> **TASK OBJECTIVE**:
Would you please copy every line of the material that follows, exactly as it reads?

> **DATA TO USE**:
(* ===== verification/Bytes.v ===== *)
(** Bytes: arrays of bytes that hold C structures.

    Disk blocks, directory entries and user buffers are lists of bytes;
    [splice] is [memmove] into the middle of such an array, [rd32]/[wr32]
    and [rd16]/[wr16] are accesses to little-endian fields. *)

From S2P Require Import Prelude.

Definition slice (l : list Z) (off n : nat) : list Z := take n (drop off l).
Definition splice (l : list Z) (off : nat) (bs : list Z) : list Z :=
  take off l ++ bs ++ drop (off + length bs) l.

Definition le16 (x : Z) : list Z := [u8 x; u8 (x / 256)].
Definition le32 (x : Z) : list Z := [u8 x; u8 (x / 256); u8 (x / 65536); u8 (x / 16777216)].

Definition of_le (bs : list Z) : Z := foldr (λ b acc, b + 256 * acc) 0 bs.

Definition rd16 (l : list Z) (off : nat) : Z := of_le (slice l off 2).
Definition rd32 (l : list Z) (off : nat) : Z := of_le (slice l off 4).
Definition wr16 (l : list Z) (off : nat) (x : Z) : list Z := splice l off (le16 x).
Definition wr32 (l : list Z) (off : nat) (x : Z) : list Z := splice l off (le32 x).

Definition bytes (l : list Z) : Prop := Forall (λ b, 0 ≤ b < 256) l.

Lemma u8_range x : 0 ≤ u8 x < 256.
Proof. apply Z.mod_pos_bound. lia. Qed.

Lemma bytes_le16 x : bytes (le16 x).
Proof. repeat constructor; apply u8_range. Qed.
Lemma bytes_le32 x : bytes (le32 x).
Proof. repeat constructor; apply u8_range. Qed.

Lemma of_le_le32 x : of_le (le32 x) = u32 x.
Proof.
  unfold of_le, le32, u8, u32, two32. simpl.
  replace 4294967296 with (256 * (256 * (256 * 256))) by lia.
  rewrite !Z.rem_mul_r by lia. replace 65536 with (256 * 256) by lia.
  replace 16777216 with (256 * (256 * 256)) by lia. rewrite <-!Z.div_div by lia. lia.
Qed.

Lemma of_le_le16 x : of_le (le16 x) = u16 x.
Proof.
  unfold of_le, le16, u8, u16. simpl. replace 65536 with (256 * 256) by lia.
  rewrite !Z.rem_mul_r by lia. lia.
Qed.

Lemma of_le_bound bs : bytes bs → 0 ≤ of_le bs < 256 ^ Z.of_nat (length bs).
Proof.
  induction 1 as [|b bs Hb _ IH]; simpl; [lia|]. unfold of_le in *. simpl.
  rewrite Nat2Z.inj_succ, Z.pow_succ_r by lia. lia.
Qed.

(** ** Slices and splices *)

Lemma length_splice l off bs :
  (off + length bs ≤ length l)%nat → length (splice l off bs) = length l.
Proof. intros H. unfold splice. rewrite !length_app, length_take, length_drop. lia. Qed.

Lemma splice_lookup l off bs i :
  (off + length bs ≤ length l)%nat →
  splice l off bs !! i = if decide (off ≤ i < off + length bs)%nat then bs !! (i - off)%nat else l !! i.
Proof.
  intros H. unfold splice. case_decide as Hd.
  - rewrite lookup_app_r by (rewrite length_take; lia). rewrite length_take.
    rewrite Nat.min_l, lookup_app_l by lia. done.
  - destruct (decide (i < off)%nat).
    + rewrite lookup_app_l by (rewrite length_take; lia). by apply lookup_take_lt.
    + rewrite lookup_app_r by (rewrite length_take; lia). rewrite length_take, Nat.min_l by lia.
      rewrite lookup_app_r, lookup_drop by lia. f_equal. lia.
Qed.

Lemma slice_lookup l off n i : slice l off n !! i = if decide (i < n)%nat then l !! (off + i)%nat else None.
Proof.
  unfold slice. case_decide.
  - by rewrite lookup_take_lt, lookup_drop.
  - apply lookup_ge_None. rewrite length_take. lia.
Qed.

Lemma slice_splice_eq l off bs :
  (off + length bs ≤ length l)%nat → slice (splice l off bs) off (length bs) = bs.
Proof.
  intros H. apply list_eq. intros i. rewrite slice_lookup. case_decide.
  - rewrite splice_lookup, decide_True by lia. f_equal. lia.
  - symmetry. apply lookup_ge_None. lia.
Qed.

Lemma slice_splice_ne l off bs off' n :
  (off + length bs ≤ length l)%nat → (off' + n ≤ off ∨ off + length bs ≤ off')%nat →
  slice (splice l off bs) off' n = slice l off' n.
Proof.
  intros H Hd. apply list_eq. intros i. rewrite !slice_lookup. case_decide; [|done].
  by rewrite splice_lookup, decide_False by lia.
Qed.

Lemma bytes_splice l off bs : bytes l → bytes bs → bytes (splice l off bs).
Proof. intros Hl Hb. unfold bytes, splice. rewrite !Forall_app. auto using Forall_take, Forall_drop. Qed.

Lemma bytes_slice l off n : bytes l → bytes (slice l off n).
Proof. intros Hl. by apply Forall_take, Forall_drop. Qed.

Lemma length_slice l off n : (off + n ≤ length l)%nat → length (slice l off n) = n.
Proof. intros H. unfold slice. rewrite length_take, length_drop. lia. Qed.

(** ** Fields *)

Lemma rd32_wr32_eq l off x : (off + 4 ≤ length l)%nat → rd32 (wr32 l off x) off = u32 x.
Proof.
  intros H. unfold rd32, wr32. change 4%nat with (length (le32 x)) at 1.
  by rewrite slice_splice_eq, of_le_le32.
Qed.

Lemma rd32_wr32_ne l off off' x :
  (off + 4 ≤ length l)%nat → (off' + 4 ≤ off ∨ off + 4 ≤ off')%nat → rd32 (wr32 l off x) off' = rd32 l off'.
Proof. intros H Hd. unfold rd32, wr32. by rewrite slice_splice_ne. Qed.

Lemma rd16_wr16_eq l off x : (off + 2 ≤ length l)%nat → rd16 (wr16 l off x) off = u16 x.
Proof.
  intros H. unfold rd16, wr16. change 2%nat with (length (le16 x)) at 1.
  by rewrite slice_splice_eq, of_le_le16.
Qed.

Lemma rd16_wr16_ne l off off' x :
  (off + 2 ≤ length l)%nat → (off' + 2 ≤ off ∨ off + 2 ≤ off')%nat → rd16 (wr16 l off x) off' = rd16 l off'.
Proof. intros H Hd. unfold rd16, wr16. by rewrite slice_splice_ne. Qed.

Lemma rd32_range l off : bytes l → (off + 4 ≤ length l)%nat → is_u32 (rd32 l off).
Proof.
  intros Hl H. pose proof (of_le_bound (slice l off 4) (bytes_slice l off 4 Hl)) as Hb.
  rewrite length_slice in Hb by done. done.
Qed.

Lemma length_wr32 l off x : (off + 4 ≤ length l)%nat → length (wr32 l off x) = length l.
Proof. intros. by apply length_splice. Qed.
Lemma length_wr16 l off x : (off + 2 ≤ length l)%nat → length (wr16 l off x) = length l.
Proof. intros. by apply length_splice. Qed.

> **EXERCISE ANSWER**:
(* ===== verification/Bytes.v ===== *)
(** Bytes: arrays of bytes that hold C structures.

    Disk blocks, directory entries and user buffers are lists of bytes;
    [splice] is [memmove] into the middle of such an array, [rd32]/[wr32]
    and [rd16]/[wr16] are accesses to little-endian fields. *)

From S2P Require Import Prelude.

Definition slice (l : list Z) (off n : nat) : list Z := take n (drop off l).
Definition splice (l : list Z) (off : nat) (bs : list Z) : list Z :=
  take off l ++ bs ++ drop (off + length bs) l.

Definition le16 (x : Z) : list Z := [u8 x; u8 (x / 256)].
Definition le32 (x : Z) : list Z := [u8 x; u8 (x / 256); u8 (x / 65536); u8 (x / 16777216)].

Definition of_le (bs : list Z) : Z := foldr (λ b acc, b + 256 * acc) 0 bs.

Definition rd16 (l : list Z) (off : nat) : Z := of_le (slice l off 2).
Definition rd32 (l : list Z) (off : nat) : Z := of_le (slice l off 4).
Definition wr16 (l : list Z) (off : nat) (x : Z) : list Z := splice l off (le16 x).
Definition wr32 (l : list Z) (off : nat) (x : Z) : list Z := splice l off (le32 x).

Definition bytes (l : list Z) : Prop := Forall (λ b, 0 ≤ b < 256) l.

Lemma u8_range x : 0 ≤ u8 x < 256.
Proof. apply Z.mod_pos_bound. lia. Qed.

Lemma bytes_le16 x : bytes (le16 x).
Proof. repeat constructor; apply u8_range. Qed.
Lemma bytes_le32 x : bytes (le32 x).
Proof. repeat constructor; apply u8_range. Qed.

Lemma of_le_le32 x : of_le (le32 x) = u32 x.
Proof.
  unfold of_le, le32, u8, u32, two32. simpl.
  replace 4294967296 with (256 * (256 * (256 * 256))) by lia.
  rewrite !Z.rem_mul_r by lia. replace 65536 with (256 * 256) by lia.
  replace 16777216 with (256 * (256 * 256)) by lia. rewrite <-!Z.div_div by lia. lia.
Qed.

Lemma of_le_le16 x : of_le (le16 x) = u16 x.
Proof.
  unfold of_le, le16, u8, u16. simpl. replace 65536 with (256 * 256) by lia.
  rewrite !Z.rem_mul_r by lia. lia.
Qed.

Lemma of_le_bound bs : bytes bs → 0 ≤ of_le bs < 256 ^ Z.of_nat (length bs).
Proof.
  induction 1 as [|b bs Hb _ IH]; simpl; [lia|]. unfold of_le in *. simpl.
  rewrite Nat2Z.inj_succ, Z.pow_succ_r by lia. lia.
Qed.

(** ** Slices and splices *)

Lemma length_splice l off bs :
  (off + length bs ≤ length l)%nat → length (splice l off bs) = length l.
Proof. intros H. unfold splice. rewrite !length_app, length_take, length_drop. lia. Qed.

Lemma splice_lookup l off bs i :
  (off + length bs ≤ length l)%nat →
  splice l off bs !! i = if decide (off ≤ i < off + length bs)%nat then bs !! (i - off)%nat else l !! i.
Proof.
  intros H. unfold splice. case_decide as Hd.
  - rewrite lookup_app_r by (rewrite length_take; lia). rewrite length_take.
    rewrite Nat.min_l, lookup_app_l by lia. done.
  - destruct (decide (i < off)%nat).
    + rewrite lookup_app_l by (rewrite length_take; lia). by apply lookup_take_lt.
    + rewrite lookup_app_r by (rewrite length_take; lia). rewrite length_take, Nat.min_l by lia.
      rewrite lookup_app_r, lookup_drop by lia. f_equal. lia.
Qed.

Lemma slice_lookup l off n i : slice l off n !! i = if decide (i < n)%nat then l !! (off + i)%nat else None.
Proof.
  unfold slice. case_decide.
  - by rewrite lookup_take_lt, lookup_drop.
  - apply lookup_ge_None. rewrite length_take. lia.
Qed.

Lemma slice_splice_eq l off bs :
  (off + length bs ≤ length l)%nat → slice (splice l off bs) off (length bs) = bs.
Proof.
  intros H. apply list_eq. intros i. rewrite slice_lookup. case_decide.
  - rewrite splice_lookup, decide_True by lia. f_equal. lia.
  - symmetry. apply lookup_ge_None. lia.
Qed.

Lemma slice_splice_ne l off bs off' n :
  (off + length bs ≤ length l)%nat → (off' + n ≤ off ∨ off + length bs ≤ off')%nat →
  slice (splice l off bs) off' n = slice l off' n.
Proof.
  intros H Hd. apply list_eq. intros i. rewrite !slice_lookup. case_decide; [|done].
  by rewrite splice_lookup, decide_False by lia.
Qed.

Lemma bytes_splice l off bs : bytes l → bytes bs → bytes (splice l off bs).
Proof. intros Hl Hb. unfold bytes, splice. rewrite !Forall_app. auto using Forall_take, Forall_drop. Qed.

Lemma bytes_slice l off n : bytes l → bytes (slice l off n).
Proof. intros Hl. by apply Forall_take, Forall_drop. Qed.

Lemma length_slice l off n : (off + n ≤ length l)%nat → length (slice l off n) = n.
Proof. intros H. unfold slice. rewrite length_take, length_drop. lia. Qed.

(** ** Fields *)

Lemma rd32_wr32_eq l off x : (off + 4 ≤ length l)%nat → rd32 (wr32 l off x) off = u32 x.
Proof.
  intros H. unfold rd32, wr32. change 4%nat with (length (le32 x)) at 1.
  by rewrite slice_splice_eq, of_le_le32.
Qed.

Lemma rd32_wr32_ne l off off' x :
  (off + 4 ≤ length l)%nat → (off' + 4 ≤ off ∨ off + 4 ≤ off')%nat → rd32 (wr32 l off x) off' = rd32 l off'.
Proof. intros H Hd. unfold rd32, wr32. by rewrite slice_splice_ne. Qed.

Lemma rd16_wr16_eq l off x : (off + 2 ≤ length l)%nat → rd16 (wr16 l off x) off = u16 x.
Proof.
  intros H. unfold rd16, wr16. change 2%nat with (length (le16 x)) at 1.
  by rewrite slice_splice_eq, of_le_le16.
Qed.

Lemma rd16_wr16_ne l off off' x :
  (off + 2 ≤ length l)%nat → (off' + 2 ≤ off ∨ off + 2 ≤ off')%nat → rd16 (wr16 l off x) off' = rd16 l off'.
Proof. intros H Hd. unfold rd16, wr16. by rewrite slice_splice_ne. Qed.

Lemma rd32_range l off : bytes l → (off + 4 ≤ length l)%nat → is_u32 (rd32 l off).
Proof.
  intros Hl H. pose proof (of_le_bound (slice l off 4) (bytes_slice l off 4 Hl)) as Hb.
  rewrite length_slice in Hb by done. done.
Qed.

Lemma length_wr32 l off x : (off + 4 ≤ length l)%nat → length (wr32 l off x) = length l.
Proof. intros. by apply length_splice. Qed.
Lemma length_wr16 l off x : (off + 2 ≤ length l)%nat → length (wr16 l off x) = length l.
Proof. intros. by apply length_splice. Qed.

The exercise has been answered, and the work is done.